[Start of section]

(** X8: a pool with a single task, run to its end, does what the
    sequential [process_paper] does and then what the loop body of
    [process_year] does with the result: the final world is that of
    [process_paper], with the record appended to [all_papers] when there is
    one. *)
Theorem pool_of_one_is_process_paper (web : Web) (url : pystr) (w : World) :
  lock w = false ->
  let p := {| tasks := [Queued url]; world := w |} in
  run web (solo web 13 0 p).1 p =
  Some {| tasks := [Collected];
          world := match (process_paper web url w).2 with
                   | Some paper_data =>
                       set_all_papers (fun l => l ++ [paper_data])
                         (process_paper web url w).1
                   | None => (process_paper web url w).1
                   end |}.
Proof.
  intros Hlock p.
  destruct (solo_finishes web 13 0 p (Queued url)) as (-> & _ & _);
    [done|cbn; lia|done|done|].
  f_equal. unfold p, process_paper. rewrite scrape_paper_data_eq.
  set (w1 := set_http_log (fun l => l ++ [url]) w).
  assert (lock w1 = false) as Hlock1 by done.
  destruct (extract web url) as [paper_data|] eqn:Hextract; cbn [fst snd].
  2: { erewrite (solo_S web 12).
       2: { rewrite step_single. change (can_start 0 [Queued url]) with true.
            cbn [advance]. rewrite scrape_paper_data_eq, Hextract. reflexivity. }
       erewrite (solo_S web 11).
       2: { rewrite step_single. cbn [advance]. reflexivity. }
       reflexivity. }
  erewrite (solo_S web 12).
  2: { rewrite step_single. change (can_start 0 [Queued url]) with true.
       cbn [advance]. rewrite scrape_paper_data_eq, Hextract. reflexivity. }
  fold w1. unfold download_pdf.
  destruct (pdf_url paper_data) as [u|] eqn:Hurl.
  - destruct (truthy u) eqn:Hu; cbn [negb].
    + destruct (exists_ (filename paper_data) w1) eqn:Hex; cbn [negb].
      * erewrite (solo_S web 11).
        2: { rewrite step_single. cbn [advance]. rewrite Hurl, Hu, Hex. reflexivity. }
        apply (solo_from_waiting web 1 paper_data w1 Hlock1).
      * erewrite (solo_S web 11).
        2: { rewrite step_single. cbn [advance]. rewrite Hurl, Hu, Hex. reflexivity. }
        erewrite (solo_S web 10).
        2: { rewrite step_single. cbn [advance]. rewrite Hurl. reflexivity. }
        apply (solo_from_waiting web 0 paper_data).
        by destruct (fetch_pdf_frame web u (filename paper_data) w1) as (_ & _ & ->).
    + erewrite (solo_S web 11).
      2: { rewrite step_single. cbn [advance]. rewrite Hurl, Hu. reflexivity. }
      apply (solo_from_waiting web 1 paper_data w1 Hlock1).
  - erewrite (solo_S web 11).
    2: { rewrite step_single. cbn [advance]. rewrite Hurl. reflexivity. }
    apply (solo_from_waiting web 1 paper_data w1 Hlock1).
Qed.

End Extract.
Section Pool.
Context `{External}.

Lemma holder_counted (ts : list Task) (i : nat) (t : Task) :
  ts !! i = Some t -> holds_lock t = true ->
  (1 <= length (filter (fun t => holds_lock t) ts))%nat.
Proof.
  intros Hi Ht.
  assert (t ∈ filter (fun t => holds_lock t) ts) as Hin.
  { apply list_elem_of_filter. split; [by rewrite Ht|].
    by eapply list_elem_of_lookup_2. }
  destruct (filter (fun t => holds_lock t) ts); [by apply elem_of_nil in Hin|].
  cbn. lia.
Qed.

Lemma one_holder (ts : list Task) (i j : nat) (t t' : Task) :
  (length (filter (fun t => holds_lock t) ts) <= 1)%nat ->
  ts !! i = Some t -> holds_lock t = true ->
  ts !! j = Some t' -> holds_lock t' = true ->
  i = j.
Proof.
  revert i j. induction ts as [|t0 ts IH]; intros i j Hlen Hi Ht Hj Ht'; [done|].
  rewrite filter_cons in Hlen.
  destruct i as [|i], j as [|j]; cbn in Hi, Hj; simplify_eq; [done|..].
  - rewrite decide_True in Hlen by (by rewrite Ht). cbn in Hlen.
    pose proof (holder_counted ts j t' Hj Ht'). lia.
  - rewrite decide_True in Hlen by (by rewrite Ht'). cbn in Hlen.
    pose proof (holder_counted ts i t Hi Ht). lia.
  - f_equal. apply (IH i j); try done.
    destruct (decide (holds_lock t0)); cbn in Hlen; lia.
Qed.

Lemma some_holder (ts : list Task) :
  (1 <= length (filter (fun t => holds_lock t) ts))%nat ->
  ∃ i t, ts !! i = Some t ∧ holds_lock t = true.
Proof.
  intros Hlen.
  destruct (filter (fun t => holds_lock t) ts) as [|t l] eqn:Hf; [cbn in Hlen; lia|].
  assert (t ∈ filter (fun t => holds_lock t) ts) as Hin by (rewrite Hf; left).
  apply list_elem_of_filter in Hin as [Ht Hin].
  apply list_elem_of_lookup_1 in Hin as [i Hi].
  exists i, t. split; [done|]. by destruct (holds_lock t).
Qed.

(** X9: in every state a pool can reach, at most one thread is inside a
    [with lock] block, be it a worker in [append_to_csv] (lines 130-133)
    or the main thread in the loop of [process_year] (lines 159-160): no
    two tasks are being written at once, none is being written while the
    main thread appends to [all_papers], and the lock is taken exactly
    when some thread is inside such a block. *)
Theorem pool_mutual_exclusion (web : Web) (links : list pystr) (schedule : list nat) (w : World) (p : Pool) :
  lock w = false ->
  run web schedule {| tasks := Queued <$> links; world := w |} = Some p ->
  (∀ i j t t',
     tasks p !! i = Some t -> holds_lock t = true ->
     tasks p !! j = Some t' -> holds_lock t' = true ->
     i = j) ∧
  (∀ i j paper_data written paper_data',
     tasks p !! i = Some (Writing paper_data written) ->
     tasks p !! j ≠ Some (Collecting paper_data')) ∧
  (lock (world p) = true ↔
   ∃ i t, tasks p !! i = Some t ∧ holds_lock t = true).
Proof.
  intros Hlock Hrun.
  pose proof (run_pool_inv web _ _ _ schedule _ p (pool_inv_init web links w Hlock) Hrun)
    as (_ & _ & _ & _ & _ & _ & Hl).
  assert (length (filter (fun t => holds_lock t) (tasks p)) <= 1)%nat as Hle.
  { rewrite Hl. destruct (lock (world p)); lia. }
  split; [|split].
  - intros i j t t' Hi Ht Hj Ht'. by eapply one_holder.
  - intros i j pd n pd' Hi Hj.
    pose proof (one_holder _ _ _ _ _ Hle Hi eq_refl Hj eq_refl) as <-. congruence.
  - split.
    + intros Ht. apply some_holder. rewrite Hl, Ht. lia.
    + intros (i & t & Hi & Ht). pose proof (holder_counted _ _ _ Hi Ht) as Hc.
      rewrite Hl in Hc. destruct (lock (world p)); [done|lia].
Qed.

Lemma holder_flight (ts : list Task) :
  length (filter (fun t => holds_lock t) ts) = 1%nat ->
  ∃ i,
    (∃ paper_data written,
       ts !! i = Some (Writing paper_data written) ∧
       concat (in_flight <$> ts) = take written (row_tokens paper_data)) ∨
    (∃ paper_data,
       ts !! i = Some (Collecting paper_data) ∧ concat (in_flight <$> ts) = []).
Proof.
  induction ts as [|t ts IH]; [done|].
  rewrite filter_cons, fmap_cons, concat_cons.
  destruct (holds_lock t) eqn:Ht.
  - rewrite decide_True by done. cbn [length]. intros [= Hlen].
    rewrite (no_holder_no_flight ts Hlen), app_nil_r.
    destruct t as [| | | |pd n| |pd|]; try done; exists 0%nat.
    + left. by exists pd, n.
    + right. by exists pd.
  - rewrite decide_False by (simpl; tauto). intros Hlen.
    destruct (IH Hlen) as (i & [(pd & n & Hi & Hflight) | (pd & Hi & Hflight)]);
      exists (S i); [left; exists pd, n | right; exists pd];
      (split; [done|]); rewrite Hflight; by destruct t.
Qed.

(** X10: in every state a pool can reach, the CSV file is what it was at
    the start, then whole lines of records that were extracted (each at
    most as often as it was extracted), then the beginning of the line of
    the task that is writing under the lock, if one is.  So whenever the
    lock is free, and whenever it is the main thread that holds it, the
    file holds whole lines only. *)
Theorem pool_file_whole_lines (web : Web) (links : list pystr) (schedule : list nat) (w : World) (p : Pool) :
  lock w = false ->
  run web schedule {| tasks := Queued <$> links; world := w |} = Some p ->
  ∃ (written : list PaperRecord) (unfinished : list token),
    csv (world p) = csv w ++ concat (row_tokens <$> written) ++ unfinished ∧
    (∃ others, written ++ others ≡ₚ omap (extract web) links) ∧
    (lock (world p) = false -> unfinished = []) ∧
    (lock (world p) = true ->
     ∃ i,
       (∃ paper_data n, tasks p !! i = Some (Writing paper_data n) ∧
                        unfinished = take n (row_tokens paper_data)) ∨
       (∃ paper_data, tasks p !! i = Some (Collecting paper_data) ∧
                      unfinished = [])).
Proof.
  intros Hlock Hrun.
  pose proof (run_pool_inv web _ _ _ schedule _ p (pool_inv_init web links w Hlock) Hrun)
    as (written & _ & Hcsv & Hw & _ & _ & Hl).
  exists written, (concat (in_flight <$> tasks p)).
  split; [done|]. split; [by eexists|]. split.
  - intros Hfree. rewrite Hfree in Hl. by apply no_holder_no_flight.
  - intros Htaken. rewrite Htaken in Hl. by apply holder_flight.
Qed.

Lemma step_pdfs_kept (web : Web) (files : gmap pystr (list N)) (i : nat) (p p' : Pool) :
  pdfs_kept files p -> step web i p = Some p' -> pdfs_kept files p'.
Proof.
  intros [Hkeep Hfetch] Hstep. unfold step in Hstep. destruct p as [ts w].
  cbn [tasks world] in *.
  destruct (ts !! i) as [t|] eqn:Hi; [|done].
  destruct (advance web (can_start i ts) t w) as [[t' w']|] eqn:Hadv; [|done].
  injection Hstep as <-. unfold pdfs_kept. cbn [tasks world].
  assert (∀ j pd, <[i:=t']> ts !! j = Some (Fetching pd) ->
                  (j = i ∧ t' = Fetching pd) ∨ ts !! j = Some (Fetching pd)) as Hins.
  { intros j pd Hj. destruct (decide (j = i)) as [->|Hne].
    - left. rewrite list_lookup_insert_eq in Hj by (by eapply lookup_lt_Some).
      by injection Hj as ->.
    - right. by rewrite list_lookup_insert_ne in Hj. }
  destruct t as [url|pd|pd|pd|pd n|[pd|]|pd|]; cbn [advance] in Hadv.
  - destruct (can_start i ts); [|done]. rewrite scrape_paper_data_eq in Hadv.
    destruct (extract web url); injection Hadv as <- <-; (split; [done|]);
      intros j pd' Hj; destruct (Hins j pd' Hj) as [[_ ?]|?]; eauto; done.
  - destruct (pdf_url pd) as [u|];
      [destruct (truthy u); cbn [negb] in Hadv;
       [destruct (exists_ (filename pd) w) eqn:Hex; cbn [negb] in Hadv|]|];
      injection Hadv as <- <-; (split; [done|]);
      intros j pd' Hj; destruct (Hins j pd' Hj) as [[_ Heq]|?]; eauto; try done.
    injection Heq as <-. apply bool_decide_eq_false in Hex.
    destruct (files !! filename pd) as [content|] eqn:Hf; [|done].
    apply Hkeep in Hf. exfalso. apply Hex. by eexists.
  - injection Hadv as <- <-. split.
    + intros path content Hpath. unfold fetch_pdf, requests_get.
      destruct (web (default [] (pdf_url pd))) as [response|]; cbn; [|by apply Hkeep].
      destruct (open_wb (filename pd) (requests.content response)); cbn;
        [|by apply Hkeep].
      rewrite lookup_insert_ne; [by apply Hkeep|].
      intros <-. rewrite (Hfetch i pd Hi) in Hpath. done.
    + intros j pd' Hj. destruct (Hins j pd' Hj) as [[_ ?]|?]; eauto; done.
  - destruct (lock w); [done|]. injection Hadv as <- <-. split; [done|].
    intros j pd' Hj. destruct (Hins j pd' Hj) as [[_ ?]|?]; eauto; done.
  - destruct (row_tokens pd !! n); injection Hadv as <- <-; (split; [done|]);
      intros j pd' Hj; destruct (Hins j pd' Hj) as [[_ ?]|?]; eauto; done.
  - destruct (lock w); [done|]. injection Hadv as <- <-. split; [done|].
    intros j pd' Hj. destruct (Hins j pd' Hj) as [[_ ?]|?]; eauto; done.
  - injection Hadv as <- <-. split; [done|].
    intros j pd' Hj. destruct (Hins j pd' Hj) as [[_ ?]|?]; eauto; done.
  - injection Hadv as <- <-. split; [done|].
    intros j pd' Hj. destruct (Hins j pd' Hj) as [[_ ?]|?]; eauto; done.
  - done.
Qed.

Lemma run_pdfs_kept (web : Web) (files : gmap pystr (list N)) (schedule : list nat) (p p' : Pool) :
  pdfs_kept files p -> run web schedule p = Some p' -> pdfs_kept files p'.
Proof.
  revert p. induction schedule as [|i schedule IH]; intros p Hinv Hrun.
  - cbn in Hrun. by injection Hrun as <-.
  - cbn [run] in Hrun. destruct (step web i p) as [p1|] eqn:Hstep; [|done].
    eapply IH; [|exact Hrun]. by eapply step_pdfs_kept.
Qed.

Lemma process_year_keeps_pdfs (web : Web) (year : Z) (schedule : list nat) (w w' : World) (r : Returned) :
  process_year web year schedule w = Some (w', r) ->
  ∀ path content, pdfs w !! path = Some content -> pdfs w' !! path = Some content.
Proof.
  unfold process_year. pose proof (get_paper_links_world web year w) as Hwld.
  destruct (get_paper_links web year w) as [w1 paper_links]. cbn [fst] in Hwld.
  destruct paper_links as [|url urls].
  - intros [= <- <-]. by subst w1.
  - destruct (run web schedule {| tasks := Queued <$> url :: urls; world := w1 |})
      as [p|] eqn:Hrun; [|done].
    destruct (forallb collected (tasks p)); [|done]. intros [= <- <-].
    assert (pdfs_kept (pdfs w) {| tasks := Queued <$> url :: urls; world := w1 |}) as Hinit.
    { split; [by subst w1|]. intros i pd Hi. cbn [tasks] in Hi.
      apply list_lookup_fmap_Some in Hi as (? & ? & ?). done. }
    by destruct (run_pdfs_kept web _ schedule _ p Hinit Hrun) as [Hkeep _].
Qed.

[End of section]

- _Exercise aim_: Lines of the material that contain the word "thread" are to be gathered.

- _Answer section_:
(** X9: in every state a pool can reach, at most one thread is inside a
    or the main thread in the loop of [process_year] (lines 159-160): no
    main thread appends to [all_papers], and the lock is taken exactly
    when some thread is inside such a block. *)
    lock is free, and whenever it is the main thread that holds it, the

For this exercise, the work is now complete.